Honestly, Will couldn’t tell if that was a warning or a dare. He was absolutely willing to blow Charlie underneath a canopy of Christmas lights. This was something Charlie needed to realize. Will wanted him exactly that fucking much.
He pulled his mouth away long enough for Charlie to slide his hand under his chin and urge his head up. Will met his stare. “If you want me to stop, Charlie, tell me to stop.” He wasn’t sure what he wanted more, to keep going or for Charlie to give him an order.
Charlie stroked his cheek, then his jaw, his fingers slipping back toward Will’s mouth. But when Will darted out his tongue for another taste, Charlie made a rough noise.
“Will, stop,” he growled, and appeared startled when Will did. He opened his mouth, as if he wanted to argue something, then closed it again. He skated his fingers over Will’s mouth and blinked in astonishment when Will whined. He took a cautious step forward, almost tense. “At least,” Charlie swallowed, “at least until we’re home.”
Will lifted his head. He couldn’t stop his smile. “Oh right.” He’d almost forgotten the best part. “You’re taking me home with you.”
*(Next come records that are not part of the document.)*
(* ===== verification/Usercopy.v ===== *)
(** * User-memory boundary (src/kernel/usercopy.c, src/include/usercopy.h, smap.h)

    The helpers every system call uses to touch memory named by a pointer of
    ring 3.  [cpu] is the executing CPU as these helpers see it: the bytes of
    its virtual address space ([vmem]), the EFLAGS.AC bit that SMAP consults
    ([ac]), whether SMAP is on, and a trace of the user addresses
    dereferenced, each with the AC bit at that moment.  The page tables are
    those of [Paging]. *)

From S2P Require Import Prelude Pmm Paging PagingOps KString Sched.
From stdpp Require Import base numbers list gmap.
From Stdlib Require Import ZArith Lia.

#[local] Open Scope Z_scope.

Module Usercopy.
Import Pmm Paging.

Definition UC_USER_VA_MAX : Z := 0x0000800000000000.
Definition UC_MAX_RANGE : Z := 64 * 1024 * 1024.

(** ** The CPU's view of memory *)

Record cpu := mk_cpu {
  vmem : gmap Z Z;
  ac : bool;
  g_smap_enabled : bool;
  trace : list (Z * bool);
}.

Definition set_ac (c : cpu) (b : bool) : cpu := mk_cpu c.(vmem) b c.(g_smap_enabled) c.(trace).
Definition set_vmem (c : cpu) (m : gmap Z Z) : cpu := mk_cpu m c.(ac) c.(g_smap_enabled) c.(trace).

Definition user_access_begin (c : cpu) : cpu := if c.(g_smap_enabled) then set_ac c true else c.
Definition user_access_end (c : cpu) : cpu := if c.(g_smap_enabled) then set_ac c false else c.

(** Records the dereference of the [n] user bytes at [a]. *)
Definition touch (c : cpu) (a n : Z) : cpu :=
  mk_cpu c.(vmem) c.(ac) c.(g_smap_enabled)
    (c.(trace) ++ ((fun i => (a + i, c.(ac))) <$> zrange 0 n)).

(** ** Call context *)

Record ucopy_ctx_t := mk_ctx { from_user : bool; pml4 : Z }.

(** [cs] is the saved code selector; [k] the executing CPU. *)
Definition ucopy_ctx_init (s : Sched.sched) (k cs : Z) : ucopy_ctx_t :=
  let task_id := Sched.smp_current_task_id s k in
  mk_ctx (Z.land cs 3 =? 3)
    (if (0 <=? task_id) && (task_id <? s.(Sched.task_count))
     then (Sched.task s task_id).(Sched.pml4_phys) else PHYS_NULL).

(** ** Operations *)

Definition page_of (a : Z) : Z := Z.land a 0xFFFFFFFFFFFFF000.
“Yes.” Charlie’s growly, confident voice warmed Will up even faster than the hand he snuck underneath the reindeer sweater. But Charlie wasn’t moving.
Will peeked up at him, and spoke loudly to be heard over his pounding heart. “Because that’s what boyfriends do?” he asked, hopeful and pathetic, and felt like the real Santa Claus at the way Charlie smiled for him, brighter than any of the lights around them.